Definition is_unit `{Fuzz} (col : string) : bool :=
  (70 <? fuzz_ratio col "unit")%Z.

(** One round of the loop of lines 66-78. *)
Definition map_column `{Fuzz} (m : column_map) (col : string) : column_map :=
  {| desc_col := if is_description col then Some col else desc_col m;
     total_col := if is_total col then Some col else total_col m;
     qty_col := if is_quantity col then Some col else qty_col m;
     unit_col := if is_unit col then Some col else unit_col m |}.

Definition no_columns : column_map :=
  {| desc_col := None; total_col := None; qty_col := None; unit_col := None |}.

Definition auto_map `{Fuzz} (columns : list string) : column_map :=
  fold_left map_column columns no_columns.

(** ** The frame the metrics are computed on (lines 91-119) *)

Definition pipeline `{Pandas} (rules : gmap string string) (rows : list raw_row)
    : list line_item :=
  delegate rules (categorize_rows (normalize rows)).

(** ** A reference instance of the pandas interface

    Plain decimal numerals: an optional sign, digits, and an optional
    fractional part.  This is the fragment of the numerals pandas
    reads that the examples below need; other spellings pandas accepts
    (exponents, [inf], surrounding blanks) are outside it. *)

Module Decimal.

Definition digit_of (c : ascii) : option Z :=
  let n := N_of_ascii c in
  if ((48 <=? n) && (n <=? 57))%N then Some (Z.of_N (n - 48)) else None.

(** Read a run of digits: the number read so far, how many digits
    were read, and the text left. *)
Fixpoint read_digits (s : string) (acc : Z) (n : nat) : Z * nat * string :=
  match s with
  | EmptyString => (acc, n, s)
  | String c s' =>
      match digit_of c with
      | Some d => read_digits s' (10 * acc + d)%Z (S n)
      | None => (acc, n, s)
      end
  end.

Definition parse_unsigned (s : string) : option Q :=
  let '(int_part, ni, rest) := read_digits s 0%Z 0 in
  match rest with
  | EmptyString => if ni is O then None else Some (inject_Z int_part)
  | String "." frac =>
      let '(mantissa, nf, rest') := read_digits frac int_part 0 in
      match rest' with
      | EmptyString =>
          if (ni + nf)%nat is O then None
          else Some (Qred (mantissa # Z.to_pos (10 ^ Z.of_nat nf)))
      | _ => None
      end
  | _ => None
  end.

Definition parse (s : string) : option Q :=
  match s with
  | String "-" s' => Qopp <$> parse_unsigned s'
  | String "+" s' => parse_unsigned s'
  | _ => parse_unsigned s
  end.

Definition digit_char (d : Z) : ascii := ascii_of_N (48 + Z.to_N d).

(** The last [k] decimal digits of [n], most significant first. *)
Fixpoint digits_fixed (k : nat) (n : Z) (tail : string) : string :=
  match k with
  | O => tail
  | S k' => digits_fixed k' (n / 10)%Z (String (digit_char (n mod 10)) tail)
  end.

(** The decimal digits of [n >= 0], with [fuel] bounding their number. *)
Fixpoint digits_nat (fuel : nat) (n : Z) (tail : string) : string :=
  match fuel with
  | O => tail
  | S fuel' =>
      let tail' := String (digit_char (n mod 10)) tail in
      if (n <? 10)%Z then tail' else digits_nat fuel' (n / 10)%Z tail'
  end.

(** The least [k >= 1], at most [fuel], with [den] dividing [10^k]. *)
Fixpoint scale_for (fuel : nat) (k : nat) (den : Z) : nat :=
  match fuel with
  | O => k
  | S fuel' => if (10 ^ Z.of_nat k mod den =? 0)%Z then k else scale_for fuel' (S k) den
  end.

(** The rendering of a decimal fraction: integer part, a point, and
    at least one fractional digit ([100.0], [1234.5]). *)
Definition render (x : Q) : string :=
  let x := Qred x in
  let den := Z.pos (Qden x) in
  let k := scale_for 40 1 den in
  let scaled := (Z.abs (Qnum x) * 10 ^ Z.of_nat k / den)%Z in
  let int_part := (scaled / 10 ^ Z.of_nat k)%Z in
  let body :=
    digits_nat (S (Z.to_nat (Z.log2 int_part))) int_part
      (String "." (digits_fixed k (scaled mod 10 ^ Z.of_nat k) EmptyString)) in
  if (Qnum x <? 0)%Z then String "-" body else body.

End Decimal.

#[global] Instance decimal_pandas : Pandas :=
  {| to_numeric := Decimal.parse; num_str := Decimal.render |}.

(** A similarity score that never passes the threshold: only the
    synonym tokens decide. *)
Definition no_fuzz : Fuzz := {| fuzz_ratio := fun _ _ => 0%Z |}.

(** ** Table extraction (lines 44-58 and 148-149) *)







(** ** Manual column mapping (lines 80-89 and 146-147) *)

(** The truth value of a variable holding [None] or a string. *)
Definition truthy (c : option string) : bool :=
  match c with
  | Some (String _ _) => true
  | _ => false
  end.

(** The keys of the dict comprehension of line 83: every column once,
    in order of first occurrence; [seen] holds the keys set so far. *)
Fixpoint dict_keys (seen columns : list string) : list string :=
  match columns with
  | [] => []
  | col :: rest =>
      if decide (col ∈ seen) then dict_keys seen rest
      else col :: dict_keys (col :: seen) rest
  end.

(** [st.selectbox(label, options, index)]: the option the user has
    picked, and while the widget is untouched the option at [index],
    or nothing when [index] is [None]. *)
Definition selectbox (options : list string) (index : option nat)
    (picked : option string) : option string :=
  match picked with
  | Some choice => Some choice
  | None =>
      match index with
      | Some i => options !! i
      | None => None
      end
  end.

(** How a run leaves lines 61-89: with the two columns the report is
    built on, with the request to run the script again ([st.rerun()],
    which stops the run), or with the error of line 147. *)
Inductive resolution :=
  | Resolved (desc total : string)
  | Rerun
  | MapError.

(** Lines 80-89 after the auto-mapping [m]; [picked_desc] and
    [picked_total] are what the user has picked in the two widgets. *)
Definition finish_mapping (columns : list string) (m : column_map)
    (picked_desc picked_total : option string) : resolution :=
  if negb (truthy (desc_col m)) || negb (truthy (total_col m)) then
    let options := dict_keys [] columns in
    let d := selectbox options (if truthy (desc_col m) then Some 0 else None) picked_desc in
    let t := selectbox options (if truthy (total_col m) then Some 0 else None) picked_total in
    if truthy d && truthy t then Rerun else MapError
  else
    match desc_col m, total_col m with
    | Some d, Some t => Resolved d t
    | _, _ => MapError
    end.

Definition resolve_columns `{Fuzz} (columns : list string)
    (picked_desc picked_total : option string) : resolution :=
  finish_mapping columns (auto_map columns) picked_desc picked_total.

(** ** Vocabulary of the statements *)

(** [kw] occurs in [s]: [s] is some text, then [kw], then some text. *)
Definition is_substring (kw s : string) : Prop :=
  ∃ before after, s = before +:+ kw +:+ after.

(** Some keyword of [kws] occurs in [d]. *)
Definition keyword_occurs (kws : list string) (d : string) : Prop :=
  ∃ kw, kw ∈ kws ∧ is_substring kw d.

(** Lines 93-94 seen on the total column alone. *)
Definition normalize_totals `{Pandas} (col : list value) : list Q :=
  omap clean_total col.

(** A raw row with both cells present and the total as text. *)
Definition text_row (d t : string) : raw_row :=
  {| raw_description := Some d; raw_total := Some (Str t) |}.

(** The cell is missing, or holds the empty text. *)
Definition empty_or_missing_text (c : option string) : Prop :=
  c = None ∨ c = Some EmptyString.

Definition empty_or_missing_value (c : option value) : Prop :=
  c = None ∨ c = Some (Str EmptyString).


(** A line item given by its four fields. *)
Definition item (d : string) (x : Q) (cat who : string) : line_item :=
  {| item_task := {| task_row := {| description := d; total := x |}; category := cat |};
     assigned_to := who |}.

(** The share of the rows with a category other than "Other", in
    percent, as a rational. *)
Definition exact_percentage (items : list line_item) : Q :=
  (inject_Z (Z.of_nat (categorized_count items)) / inject_Z (Z.of_nat (length items)) * 100)%Q.


(** The loop of lines 66-78 seen on one role. *)
Definition pick (p : string → bool) (acc : option string) (col : string) : option string :=
  if p col then Some col else acc.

__WORK ITEM__. What you return should match, exactly, the stretch of the listing above that runs from the line with "(inject_Z (Z.of_nat (categorized_count" to its last line.

__TASK SOLUTION__.
  (inject_Z (Z.of_nat (categorized_count items)) / inject_Z (Z.of_nat (length items)) * 100)%Q.


(** The loop of lines 66-78 seen on one role. *)
Definition pick (p : string → bool) (acc : option string) (col : string) : option string :=
  if p col then Some col else acc.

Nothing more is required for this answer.